The Iranian edible dormouse or Iranian fat dormouse (Glis persicus) is a species of dormouse native to Western and Central Asia. It is one of only two species in the genus Glis.
It was long considered conspecific with the European edible dormouse (G. glis) until a 2021 phylogenetic study supported it being a distinct species. The American Society of Mammalogists has accepted these results.[1]
It is thought to have diverged from G. glis during a fragmentation of the ancestral Glis population (likely triggered by the Messinian salinity crisis) during the late Miocene, about 5.74 million years ago. Despite being restricted to a relatively small refugium on the southern coast of the Caspian Sea, it managed to persist in this refugium for millions of years, throughout all of the Pliocene and the glacial-interglacial dynamics of the Pleistocene.[2] [3]

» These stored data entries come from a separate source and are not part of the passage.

(** What a run did from its first failing call on. *)
Fixpoint from_failure (evs : list Event) : list Event :=
  match evs with
  | [] => []
  | Did _ :: evs' => from_failure evs'
  | Failed _ _ :: _ => evs
  end.

(** The images [close] was called on. *)
Definition close_calls (evs : list Event) : list Img :=
  omap (λ ev, match call_of ev with CClose i => Some i | _ => None end) evs.

(** The paths [save] was called on, whether it returned or raised. *)
Definition save_paths (evs : list Event) : list string :=
  (λ x, x.1.2) <$> save_calls evs.

(** ** The monad: file system in, outcome, file system and events out *)

Record Run (A : Type) := MkRun {
  outcome : Exn + A;
  files : gmap string File;
  events : list Event
}.
Global Arguments MkRun {A} _ _ _.
Global Arguments outcome {A} _.
Global Arguments files {A} _.
Global Arguments events {A} _.

Definition M (A : Type) : Type := gmap string File → Run A.

Global Instance M_ret : MRet M := λ A a fs, MkRun (inr a) fs [].

Global Instance M_bind : MBind M := λ A B k m fs,
  let r := m fs in
  match outcome r with
  | inl e => MkRun (inl e) (files r) (events r)
  | inr a => let r' := k a (files r) in
             MkRun (outcome r') (files r') (events r ++ events r')
  end.

(** [for x in xs: body] *)
Fixpoint for_each {A} (xs : list A) (body : A → M unit) : M unit :=
  match xs with
  | [] => mret ()
  | x :: xs' => body x;; for_each xs' body
  end.

(** [try: body / except Exception as e: handler] *)
Definition try_except {A} (body : M A) (handler : Exn → M A) : M A := λ fs,
  let r := body fs in
  match outcome r with
  | inr _ => r
  | inl e => let r' := handler e (files r) in
             MkRun (outcome r') (files r') (events r ++ events r')
  end.

(** ** Library calls *)

Definition open (path : string) : M Img := λ fs,
  match Image_open path fs with
  | inl e => MkRun (inl e) fs [Failed (COpen path) e]
  | inr img => MkRun (inr img) fs [Did (COpen path)]
  end.

Definition crop (img : Img) (box : Box) : M Img := λ fs,
  match Image_crop img box with
  | inl e => MkRun (inl e) fs [Failed (CCrop img box) e]
  | inr c => MkRun (inr c) fs [Did (CCrop img box)]
  end.

Definition resize (img : Img) (size : Z * Z) (resample : Resampling) : M Img :=
  λ fs,
  match Image_resize img size resample with
  | inl e => MkRun (inl e) fs [Failed (CResize img size resample) e]
  | inr r => MkRun (inr r) fs [Did (CResize img size resample)]
  end.

Definition save (img : Img) (path format : string) : M unit := λ fs,
  match Image_save img path format fs with
  | None => MkRun (inr ()) (<[path := Image_encode format img]> fs)
                  [Did (CSave img path format)]
  | Some (e, residue) =>
      MkRun (inl e) (partial_alter (λ _, residue) path fs)
            [Failed (CSave img path format) e]
  end.

Definition print (line : string) : M unit := λ fs,
  MkRun (inr ()) fs [Did (CPrint line)].

(** [with opened as img: body]: the image is closed on the way out,
    whether [body] returned or raised; the exception, if any, goes on. *)
Definition with_image {A} (opened : M Img) (body : Img → M A) : M A := λ fs,
  let r := opened fs in
  match outcome r with
  | inl e => MkRun (inl e) (files r) (events r)
  | inr img => let r' := body img (files r) in
               MkRun (outcome r') (files r')
                     (events r ++ events r' ++ [Did (CClose img)])
  end.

Significant genetic divergence also occurs within this species; populations from eastern Iran and western Iran display a deep divergence of about 1.19 million years ago. This indicates that further splitting is likely within G. persicus.
It is restricted to the Caspian Hyrcanian mixed forests ecoregion, which served as a likely refugium for it during the original range fragmentation of Glis. It ranges from southernmost Azerbaijan to throughout most of Iran's Caspian Sea coast, and into Turkmenistan.
Most members of this species have a largely black tail, in contrast to the greyish tails of most of G. glis (aside from Italian populations, which also have blackish tails).